## WHAT TO DO
From the records below, output exactly the lines running from the line containing "could not be" through the line containing "eexists. split.", and no others.

## INFORMATION PROVIDED
◆ ◆ ◆
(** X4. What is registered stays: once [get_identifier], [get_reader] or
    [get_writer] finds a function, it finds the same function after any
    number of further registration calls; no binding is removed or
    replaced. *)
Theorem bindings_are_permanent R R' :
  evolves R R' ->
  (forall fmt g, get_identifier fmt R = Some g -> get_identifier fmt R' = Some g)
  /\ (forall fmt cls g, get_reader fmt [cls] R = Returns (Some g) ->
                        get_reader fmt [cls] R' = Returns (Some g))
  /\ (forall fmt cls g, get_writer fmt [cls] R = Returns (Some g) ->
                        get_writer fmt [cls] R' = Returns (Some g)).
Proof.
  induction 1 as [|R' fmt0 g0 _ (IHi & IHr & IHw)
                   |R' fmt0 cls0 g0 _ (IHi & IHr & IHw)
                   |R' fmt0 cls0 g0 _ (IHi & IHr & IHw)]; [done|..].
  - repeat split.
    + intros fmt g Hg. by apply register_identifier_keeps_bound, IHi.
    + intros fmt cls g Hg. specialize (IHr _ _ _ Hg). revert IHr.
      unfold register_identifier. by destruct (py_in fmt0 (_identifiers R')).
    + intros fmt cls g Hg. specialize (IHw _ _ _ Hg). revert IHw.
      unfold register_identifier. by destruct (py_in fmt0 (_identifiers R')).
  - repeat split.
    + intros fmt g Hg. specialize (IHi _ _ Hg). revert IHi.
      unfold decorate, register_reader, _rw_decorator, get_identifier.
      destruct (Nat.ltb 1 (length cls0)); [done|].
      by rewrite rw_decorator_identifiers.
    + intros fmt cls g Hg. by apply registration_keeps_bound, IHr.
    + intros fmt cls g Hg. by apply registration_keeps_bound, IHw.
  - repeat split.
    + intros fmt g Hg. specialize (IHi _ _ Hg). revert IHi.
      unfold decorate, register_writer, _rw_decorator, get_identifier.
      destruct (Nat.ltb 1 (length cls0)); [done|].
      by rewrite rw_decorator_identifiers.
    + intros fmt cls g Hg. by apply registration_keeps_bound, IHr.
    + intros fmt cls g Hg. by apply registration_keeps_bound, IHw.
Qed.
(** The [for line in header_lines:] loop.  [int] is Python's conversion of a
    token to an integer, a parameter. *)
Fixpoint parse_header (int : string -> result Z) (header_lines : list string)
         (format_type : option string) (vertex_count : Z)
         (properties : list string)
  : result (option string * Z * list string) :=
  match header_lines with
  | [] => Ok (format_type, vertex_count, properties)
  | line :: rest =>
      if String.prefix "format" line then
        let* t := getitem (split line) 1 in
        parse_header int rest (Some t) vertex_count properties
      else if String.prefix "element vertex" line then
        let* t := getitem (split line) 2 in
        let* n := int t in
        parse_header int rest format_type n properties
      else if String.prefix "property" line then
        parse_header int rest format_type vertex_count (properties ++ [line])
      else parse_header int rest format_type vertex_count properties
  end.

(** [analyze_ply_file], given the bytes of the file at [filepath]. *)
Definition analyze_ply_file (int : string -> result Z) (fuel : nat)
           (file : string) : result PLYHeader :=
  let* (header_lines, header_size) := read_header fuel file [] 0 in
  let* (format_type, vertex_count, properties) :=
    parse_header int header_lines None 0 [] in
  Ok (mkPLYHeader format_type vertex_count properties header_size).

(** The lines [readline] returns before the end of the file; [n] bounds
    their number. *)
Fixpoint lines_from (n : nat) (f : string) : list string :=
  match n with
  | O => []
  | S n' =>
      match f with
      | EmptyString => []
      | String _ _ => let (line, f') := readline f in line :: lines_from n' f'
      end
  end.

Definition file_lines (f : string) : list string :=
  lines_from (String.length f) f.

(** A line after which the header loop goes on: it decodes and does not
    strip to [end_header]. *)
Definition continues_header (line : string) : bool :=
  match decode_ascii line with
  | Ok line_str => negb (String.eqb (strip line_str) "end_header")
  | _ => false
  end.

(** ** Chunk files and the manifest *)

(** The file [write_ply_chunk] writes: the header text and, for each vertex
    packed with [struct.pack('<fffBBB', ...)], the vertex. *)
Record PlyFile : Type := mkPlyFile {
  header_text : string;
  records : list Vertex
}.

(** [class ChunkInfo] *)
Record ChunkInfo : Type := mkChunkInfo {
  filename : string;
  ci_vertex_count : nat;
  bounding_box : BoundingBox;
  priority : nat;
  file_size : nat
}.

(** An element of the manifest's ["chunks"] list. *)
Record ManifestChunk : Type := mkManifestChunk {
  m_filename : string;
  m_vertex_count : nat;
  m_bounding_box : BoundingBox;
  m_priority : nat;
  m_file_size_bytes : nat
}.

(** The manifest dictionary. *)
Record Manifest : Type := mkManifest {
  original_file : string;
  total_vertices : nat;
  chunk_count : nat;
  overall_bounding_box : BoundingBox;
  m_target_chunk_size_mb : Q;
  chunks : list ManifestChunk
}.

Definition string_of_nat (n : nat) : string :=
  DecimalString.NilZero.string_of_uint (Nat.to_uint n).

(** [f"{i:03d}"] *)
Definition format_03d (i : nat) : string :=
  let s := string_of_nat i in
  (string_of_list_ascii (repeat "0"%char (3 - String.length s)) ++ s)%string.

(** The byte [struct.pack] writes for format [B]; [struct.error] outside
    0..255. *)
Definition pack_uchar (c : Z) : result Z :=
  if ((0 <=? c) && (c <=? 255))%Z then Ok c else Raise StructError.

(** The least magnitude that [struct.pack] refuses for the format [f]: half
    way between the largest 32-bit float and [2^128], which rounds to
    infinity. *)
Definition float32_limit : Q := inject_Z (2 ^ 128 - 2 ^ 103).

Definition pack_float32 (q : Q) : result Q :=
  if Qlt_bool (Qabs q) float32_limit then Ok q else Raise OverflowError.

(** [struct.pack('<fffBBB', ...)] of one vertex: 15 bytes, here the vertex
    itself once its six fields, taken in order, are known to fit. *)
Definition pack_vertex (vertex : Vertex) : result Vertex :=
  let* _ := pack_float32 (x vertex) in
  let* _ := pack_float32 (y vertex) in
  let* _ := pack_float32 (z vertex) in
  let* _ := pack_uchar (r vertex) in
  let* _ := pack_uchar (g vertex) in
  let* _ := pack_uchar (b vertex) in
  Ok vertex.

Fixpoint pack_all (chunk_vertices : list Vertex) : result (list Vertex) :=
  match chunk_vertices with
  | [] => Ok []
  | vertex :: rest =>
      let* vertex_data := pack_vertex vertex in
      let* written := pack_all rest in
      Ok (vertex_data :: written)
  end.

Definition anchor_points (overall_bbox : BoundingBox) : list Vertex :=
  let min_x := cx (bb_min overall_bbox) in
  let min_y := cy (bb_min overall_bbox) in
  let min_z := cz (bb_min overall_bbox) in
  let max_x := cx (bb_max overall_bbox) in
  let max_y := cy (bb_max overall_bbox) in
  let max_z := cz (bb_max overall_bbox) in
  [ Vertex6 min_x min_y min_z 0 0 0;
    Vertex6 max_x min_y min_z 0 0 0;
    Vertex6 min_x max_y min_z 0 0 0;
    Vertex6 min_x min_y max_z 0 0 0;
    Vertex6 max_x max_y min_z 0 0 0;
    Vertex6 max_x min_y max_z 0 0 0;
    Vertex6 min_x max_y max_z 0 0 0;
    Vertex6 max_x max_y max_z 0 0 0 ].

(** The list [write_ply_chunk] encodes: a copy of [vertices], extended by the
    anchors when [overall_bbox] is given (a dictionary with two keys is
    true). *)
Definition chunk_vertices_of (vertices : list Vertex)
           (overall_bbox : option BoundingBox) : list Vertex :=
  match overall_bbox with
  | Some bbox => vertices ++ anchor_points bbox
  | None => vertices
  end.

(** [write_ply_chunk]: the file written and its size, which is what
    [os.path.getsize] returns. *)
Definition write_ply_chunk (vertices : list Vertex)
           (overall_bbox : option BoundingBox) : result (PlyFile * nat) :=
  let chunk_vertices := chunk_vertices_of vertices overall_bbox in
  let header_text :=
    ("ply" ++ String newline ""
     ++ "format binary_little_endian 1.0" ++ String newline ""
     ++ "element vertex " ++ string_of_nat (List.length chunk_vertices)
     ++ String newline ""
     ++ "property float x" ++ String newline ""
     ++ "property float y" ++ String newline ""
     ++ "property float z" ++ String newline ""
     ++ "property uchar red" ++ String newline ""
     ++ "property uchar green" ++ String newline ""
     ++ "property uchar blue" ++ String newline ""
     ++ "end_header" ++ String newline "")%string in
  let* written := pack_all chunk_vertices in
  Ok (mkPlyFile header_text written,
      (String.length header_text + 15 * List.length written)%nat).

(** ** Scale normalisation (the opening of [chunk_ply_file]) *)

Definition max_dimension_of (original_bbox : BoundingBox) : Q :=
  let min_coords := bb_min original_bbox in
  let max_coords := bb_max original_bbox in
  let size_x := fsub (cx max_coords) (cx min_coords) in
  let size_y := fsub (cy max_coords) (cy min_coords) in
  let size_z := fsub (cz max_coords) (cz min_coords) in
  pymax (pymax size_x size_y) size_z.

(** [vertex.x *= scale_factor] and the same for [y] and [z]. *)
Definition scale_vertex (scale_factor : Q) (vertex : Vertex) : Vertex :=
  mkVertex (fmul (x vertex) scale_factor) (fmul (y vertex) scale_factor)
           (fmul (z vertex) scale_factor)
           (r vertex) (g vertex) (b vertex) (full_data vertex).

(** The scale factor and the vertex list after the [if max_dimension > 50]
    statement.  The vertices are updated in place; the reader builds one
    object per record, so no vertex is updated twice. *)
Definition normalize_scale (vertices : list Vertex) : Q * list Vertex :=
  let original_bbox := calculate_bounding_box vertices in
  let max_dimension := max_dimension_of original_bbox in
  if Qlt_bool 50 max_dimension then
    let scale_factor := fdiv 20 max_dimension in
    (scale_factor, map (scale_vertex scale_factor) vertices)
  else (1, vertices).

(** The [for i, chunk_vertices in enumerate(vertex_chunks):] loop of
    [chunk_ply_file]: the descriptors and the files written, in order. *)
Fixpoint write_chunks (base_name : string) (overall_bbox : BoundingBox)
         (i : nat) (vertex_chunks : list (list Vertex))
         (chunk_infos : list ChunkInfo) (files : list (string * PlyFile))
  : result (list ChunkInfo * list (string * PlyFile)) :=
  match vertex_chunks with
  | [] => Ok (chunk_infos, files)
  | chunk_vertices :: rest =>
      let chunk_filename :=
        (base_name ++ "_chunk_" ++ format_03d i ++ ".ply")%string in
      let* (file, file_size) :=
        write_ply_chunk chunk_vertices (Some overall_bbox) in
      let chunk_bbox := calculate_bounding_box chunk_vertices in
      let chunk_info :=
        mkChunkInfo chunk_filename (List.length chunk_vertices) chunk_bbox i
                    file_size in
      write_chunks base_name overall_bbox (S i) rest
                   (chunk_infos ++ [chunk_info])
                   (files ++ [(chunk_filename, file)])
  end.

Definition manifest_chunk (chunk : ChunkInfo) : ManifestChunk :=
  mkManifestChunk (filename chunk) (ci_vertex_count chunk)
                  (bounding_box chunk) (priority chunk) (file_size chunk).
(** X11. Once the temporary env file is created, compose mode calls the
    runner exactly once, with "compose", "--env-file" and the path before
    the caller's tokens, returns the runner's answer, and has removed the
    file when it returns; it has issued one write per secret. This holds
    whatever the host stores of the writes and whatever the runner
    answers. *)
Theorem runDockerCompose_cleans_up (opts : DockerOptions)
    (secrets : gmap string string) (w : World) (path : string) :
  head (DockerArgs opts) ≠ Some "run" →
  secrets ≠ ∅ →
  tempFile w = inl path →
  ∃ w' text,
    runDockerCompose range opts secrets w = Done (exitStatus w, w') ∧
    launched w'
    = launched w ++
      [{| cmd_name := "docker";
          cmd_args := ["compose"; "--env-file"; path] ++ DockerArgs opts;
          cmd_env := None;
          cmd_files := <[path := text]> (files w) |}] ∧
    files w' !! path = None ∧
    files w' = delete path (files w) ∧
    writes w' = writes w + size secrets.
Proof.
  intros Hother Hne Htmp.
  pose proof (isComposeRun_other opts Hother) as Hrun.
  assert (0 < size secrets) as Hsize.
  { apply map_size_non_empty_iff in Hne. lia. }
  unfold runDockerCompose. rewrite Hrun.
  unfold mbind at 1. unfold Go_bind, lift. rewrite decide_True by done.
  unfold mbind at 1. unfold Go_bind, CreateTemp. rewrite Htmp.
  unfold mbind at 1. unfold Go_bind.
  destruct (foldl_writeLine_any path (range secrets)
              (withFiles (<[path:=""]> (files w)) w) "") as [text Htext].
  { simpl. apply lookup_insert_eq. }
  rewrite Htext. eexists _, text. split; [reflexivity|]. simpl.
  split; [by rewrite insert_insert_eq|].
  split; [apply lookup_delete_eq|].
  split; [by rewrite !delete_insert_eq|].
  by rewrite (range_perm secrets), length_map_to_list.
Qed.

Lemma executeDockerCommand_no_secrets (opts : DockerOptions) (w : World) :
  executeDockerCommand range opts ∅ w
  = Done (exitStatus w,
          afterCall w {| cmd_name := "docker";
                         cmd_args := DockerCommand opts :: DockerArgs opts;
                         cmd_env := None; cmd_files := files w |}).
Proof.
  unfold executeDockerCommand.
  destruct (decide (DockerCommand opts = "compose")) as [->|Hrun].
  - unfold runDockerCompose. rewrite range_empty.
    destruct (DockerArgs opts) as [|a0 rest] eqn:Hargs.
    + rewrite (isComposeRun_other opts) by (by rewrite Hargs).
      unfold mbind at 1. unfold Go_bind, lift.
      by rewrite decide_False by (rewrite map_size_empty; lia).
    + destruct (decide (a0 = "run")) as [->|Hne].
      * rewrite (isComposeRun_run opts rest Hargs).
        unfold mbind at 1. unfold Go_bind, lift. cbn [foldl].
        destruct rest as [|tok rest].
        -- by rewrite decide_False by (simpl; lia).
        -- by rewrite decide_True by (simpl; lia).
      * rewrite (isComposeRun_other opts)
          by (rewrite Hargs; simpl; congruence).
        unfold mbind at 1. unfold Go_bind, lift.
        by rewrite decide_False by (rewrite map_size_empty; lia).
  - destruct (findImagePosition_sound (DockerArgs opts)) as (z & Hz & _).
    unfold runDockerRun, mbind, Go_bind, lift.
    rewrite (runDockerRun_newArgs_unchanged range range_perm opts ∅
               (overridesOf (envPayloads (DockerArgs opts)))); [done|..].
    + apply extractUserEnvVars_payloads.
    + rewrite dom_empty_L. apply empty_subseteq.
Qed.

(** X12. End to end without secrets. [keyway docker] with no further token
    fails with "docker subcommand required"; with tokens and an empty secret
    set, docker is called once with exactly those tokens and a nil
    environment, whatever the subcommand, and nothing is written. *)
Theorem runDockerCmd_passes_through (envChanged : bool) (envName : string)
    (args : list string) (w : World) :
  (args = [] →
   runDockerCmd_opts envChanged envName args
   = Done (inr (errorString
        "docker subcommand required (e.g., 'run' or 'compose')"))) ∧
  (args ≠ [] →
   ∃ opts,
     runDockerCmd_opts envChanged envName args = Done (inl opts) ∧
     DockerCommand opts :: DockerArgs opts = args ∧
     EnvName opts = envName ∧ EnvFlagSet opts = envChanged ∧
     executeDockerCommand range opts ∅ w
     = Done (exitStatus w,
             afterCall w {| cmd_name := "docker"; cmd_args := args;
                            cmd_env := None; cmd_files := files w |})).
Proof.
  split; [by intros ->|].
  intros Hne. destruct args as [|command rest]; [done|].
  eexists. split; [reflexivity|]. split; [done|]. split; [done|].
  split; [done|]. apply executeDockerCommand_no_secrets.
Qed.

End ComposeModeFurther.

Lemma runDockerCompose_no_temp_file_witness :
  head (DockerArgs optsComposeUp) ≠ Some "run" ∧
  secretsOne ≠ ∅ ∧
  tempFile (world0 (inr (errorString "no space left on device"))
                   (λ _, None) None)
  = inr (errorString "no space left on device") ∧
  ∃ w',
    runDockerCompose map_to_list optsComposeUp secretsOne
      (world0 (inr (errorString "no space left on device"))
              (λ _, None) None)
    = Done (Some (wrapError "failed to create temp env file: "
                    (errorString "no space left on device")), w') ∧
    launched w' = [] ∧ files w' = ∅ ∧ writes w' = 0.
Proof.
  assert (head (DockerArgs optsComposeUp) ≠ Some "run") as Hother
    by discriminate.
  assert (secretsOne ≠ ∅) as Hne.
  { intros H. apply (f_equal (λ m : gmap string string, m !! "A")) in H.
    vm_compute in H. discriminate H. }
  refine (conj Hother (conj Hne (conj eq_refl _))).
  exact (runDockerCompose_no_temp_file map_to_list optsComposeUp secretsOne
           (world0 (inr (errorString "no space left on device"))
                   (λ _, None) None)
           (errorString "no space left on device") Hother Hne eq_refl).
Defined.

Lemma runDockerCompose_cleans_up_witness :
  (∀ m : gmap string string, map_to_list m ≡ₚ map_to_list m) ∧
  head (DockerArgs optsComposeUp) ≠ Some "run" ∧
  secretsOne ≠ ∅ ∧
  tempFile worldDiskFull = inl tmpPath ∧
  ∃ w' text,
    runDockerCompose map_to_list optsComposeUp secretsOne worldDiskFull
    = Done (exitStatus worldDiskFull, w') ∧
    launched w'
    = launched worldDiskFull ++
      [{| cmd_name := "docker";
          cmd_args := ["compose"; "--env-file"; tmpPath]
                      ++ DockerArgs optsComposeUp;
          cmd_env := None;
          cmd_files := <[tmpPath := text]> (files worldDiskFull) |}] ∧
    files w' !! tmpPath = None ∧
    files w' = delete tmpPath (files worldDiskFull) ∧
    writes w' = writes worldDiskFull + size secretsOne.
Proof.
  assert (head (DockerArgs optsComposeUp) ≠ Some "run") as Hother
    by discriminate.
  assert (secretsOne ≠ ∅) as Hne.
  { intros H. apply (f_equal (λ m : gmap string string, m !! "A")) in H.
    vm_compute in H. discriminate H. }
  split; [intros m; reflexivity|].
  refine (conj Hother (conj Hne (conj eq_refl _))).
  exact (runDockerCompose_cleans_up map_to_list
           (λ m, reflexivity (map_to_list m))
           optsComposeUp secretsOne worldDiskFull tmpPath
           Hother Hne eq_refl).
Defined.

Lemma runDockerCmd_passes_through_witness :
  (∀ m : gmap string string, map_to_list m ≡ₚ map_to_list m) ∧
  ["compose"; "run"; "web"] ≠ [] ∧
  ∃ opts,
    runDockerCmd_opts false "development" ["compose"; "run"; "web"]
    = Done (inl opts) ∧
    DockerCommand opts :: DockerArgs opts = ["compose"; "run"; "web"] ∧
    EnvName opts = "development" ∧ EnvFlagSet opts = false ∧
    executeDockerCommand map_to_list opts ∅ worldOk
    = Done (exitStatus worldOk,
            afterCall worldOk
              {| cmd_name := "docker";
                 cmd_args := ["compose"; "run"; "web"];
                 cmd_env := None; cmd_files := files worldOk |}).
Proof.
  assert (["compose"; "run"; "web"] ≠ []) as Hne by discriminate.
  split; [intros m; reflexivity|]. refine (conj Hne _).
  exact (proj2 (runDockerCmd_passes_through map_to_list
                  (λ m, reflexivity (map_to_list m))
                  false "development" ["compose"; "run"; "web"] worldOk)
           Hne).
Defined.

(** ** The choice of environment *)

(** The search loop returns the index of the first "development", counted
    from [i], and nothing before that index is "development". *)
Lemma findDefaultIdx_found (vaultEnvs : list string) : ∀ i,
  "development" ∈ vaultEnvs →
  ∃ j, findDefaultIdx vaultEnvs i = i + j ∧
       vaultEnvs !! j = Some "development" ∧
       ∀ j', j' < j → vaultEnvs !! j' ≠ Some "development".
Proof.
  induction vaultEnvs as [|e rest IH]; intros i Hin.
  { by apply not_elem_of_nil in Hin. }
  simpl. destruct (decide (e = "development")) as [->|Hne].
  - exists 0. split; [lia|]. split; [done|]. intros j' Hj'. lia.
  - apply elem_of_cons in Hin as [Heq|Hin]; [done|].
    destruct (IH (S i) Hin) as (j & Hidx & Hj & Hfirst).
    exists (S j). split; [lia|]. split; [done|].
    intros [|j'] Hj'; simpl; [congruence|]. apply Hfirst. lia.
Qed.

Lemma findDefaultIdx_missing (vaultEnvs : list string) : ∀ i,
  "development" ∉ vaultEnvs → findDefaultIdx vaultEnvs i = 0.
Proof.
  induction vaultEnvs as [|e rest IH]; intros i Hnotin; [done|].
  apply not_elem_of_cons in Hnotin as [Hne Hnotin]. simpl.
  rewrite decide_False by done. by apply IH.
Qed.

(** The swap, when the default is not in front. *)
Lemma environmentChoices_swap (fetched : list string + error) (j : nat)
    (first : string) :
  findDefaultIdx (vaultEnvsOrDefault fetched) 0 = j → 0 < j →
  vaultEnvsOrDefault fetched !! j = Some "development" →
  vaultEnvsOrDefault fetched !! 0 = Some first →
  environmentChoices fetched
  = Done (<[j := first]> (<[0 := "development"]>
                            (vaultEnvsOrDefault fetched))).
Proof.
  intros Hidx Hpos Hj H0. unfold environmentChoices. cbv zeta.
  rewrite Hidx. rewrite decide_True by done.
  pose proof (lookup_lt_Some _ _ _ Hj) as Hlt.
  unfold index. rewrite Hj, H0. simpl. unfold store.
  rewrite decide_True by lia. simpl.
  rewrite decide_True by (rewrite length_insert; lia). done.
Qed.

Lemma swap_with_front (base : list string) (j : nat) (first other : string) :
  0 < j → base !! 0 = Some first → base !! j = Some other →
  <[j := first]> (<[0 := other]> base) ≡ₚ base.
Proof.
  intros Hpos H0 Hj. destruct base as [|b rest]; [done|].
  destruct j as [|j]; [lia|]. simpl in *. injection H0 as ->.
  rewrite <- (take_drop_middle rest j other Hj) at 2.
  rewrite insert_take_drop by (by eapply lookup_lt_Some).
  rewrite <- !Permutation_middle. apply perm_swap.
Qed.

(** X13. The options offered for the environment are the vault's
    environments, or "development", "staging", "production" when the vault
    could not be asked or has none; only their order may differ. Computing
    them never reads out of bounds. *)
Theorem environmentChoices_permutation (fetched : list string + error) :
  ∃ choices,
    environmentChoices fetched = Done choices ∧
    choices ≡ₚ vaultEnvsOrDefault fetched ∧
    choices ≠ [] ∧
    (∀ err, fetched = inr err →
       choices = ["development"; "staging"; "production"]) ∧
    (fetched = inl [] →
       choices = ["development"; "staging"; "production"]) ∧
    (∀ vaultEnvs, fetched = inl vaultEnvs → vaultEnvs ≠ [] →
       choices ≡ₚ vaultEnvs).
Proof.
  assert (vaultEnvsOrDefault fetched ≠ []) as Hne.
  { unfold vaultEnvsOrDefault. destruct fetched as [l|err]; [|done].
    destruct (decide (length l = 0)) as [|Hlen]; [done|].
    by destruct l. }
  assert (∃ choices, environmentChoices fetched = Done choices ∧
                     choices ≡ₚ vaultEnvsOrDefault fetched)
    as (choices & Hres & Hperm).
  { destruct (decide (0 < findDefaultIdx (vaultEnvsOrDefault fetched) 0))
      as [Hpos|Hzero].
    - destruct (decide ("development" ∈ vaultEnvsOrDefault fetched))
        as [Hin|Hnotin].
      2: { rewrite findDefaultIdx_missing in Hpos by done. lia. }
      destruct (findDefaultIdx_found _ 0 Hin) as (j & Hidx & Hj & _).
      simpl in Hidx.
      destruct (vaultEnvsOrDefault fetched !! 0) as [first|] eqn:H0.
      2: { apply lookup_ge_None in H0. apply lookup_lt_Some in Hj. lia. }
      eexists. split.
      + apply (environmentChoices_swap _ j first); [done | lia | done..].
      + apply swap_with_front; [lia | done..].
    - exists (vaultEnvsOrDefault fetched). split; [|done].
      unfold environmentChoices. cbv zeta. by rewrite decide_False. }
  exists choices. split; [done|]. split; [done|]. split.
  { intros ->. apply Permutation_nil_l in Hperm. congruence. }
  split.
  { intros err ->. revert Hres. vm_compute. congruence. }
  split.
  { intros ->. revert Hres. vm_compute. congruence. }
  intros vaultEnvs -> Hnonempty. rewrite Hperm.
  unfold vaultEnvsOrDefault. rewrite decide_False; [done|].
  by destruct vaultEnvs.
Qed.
◆ ◆ ◆
## EXERCISE RESULT
    could not be asked or has none; only their order may differ. Computing
    them never reads out of bounds. *)
Theorem environmentChoices_permutation (fetched : list string + error) :
  ∃ choices,
    environmentChoices fetched = Done choices ∧
    choices ≡ₚ vaultEnvsOrDefault fetched ∧
    choices ≠ [] ∧
    (∀ err, fetched = inr err →
       choices = ["development"; "staging"; "production"]) ∧
    (fetched = inl [] →
       choices = ["development"; "staging"; "production"]) ∧
    (∀ vaultEnvs, fetched = inl vaultEnvs → vaultEnvs ≠ [] →
       choices ≡ₚ vaultEnvs).
Proof.
  assert (vaultEnvsOrDefault fetched ≠ []) as Hne.
  { unfold vaultEnvsOrDefault. destruct fetched as [l|err]; [|done].
    destruct (decide (length l = 0)) as [|Hlen]; [done|].
    by destruct l. }
  assert (∃ choices, environmentChoices fetched = Done choices ∧
                     choices ≡ₚ vaultEnvsOrDefault fetched)
    as (choices & Hres & Hperm).
  { destruct (decide (0 < findDefaultIdx (vaultEnvsOrDefault fetched) 0))
      as [Hpos|Hzero].
    - destruct (decide ("development" ∈ vaultEnvsOrDefault fetched))
        as [Hin|Hnotin].
      2: { rewrite findDefaultIdx_missing in Hpos by done. lia. }
      destruct (findDefaultIdx_found _ 0 Hin) as (j & Hidx & Hj & _).
      simpl in Hidx.
      destruct (vaultEnvsOrDefault fetched !! 0) as [first|] eqn:H0.
      2: { apply lookup_ge_None in H0. apply lookup_lt_Some in Hj. lia. }
      eexists. split.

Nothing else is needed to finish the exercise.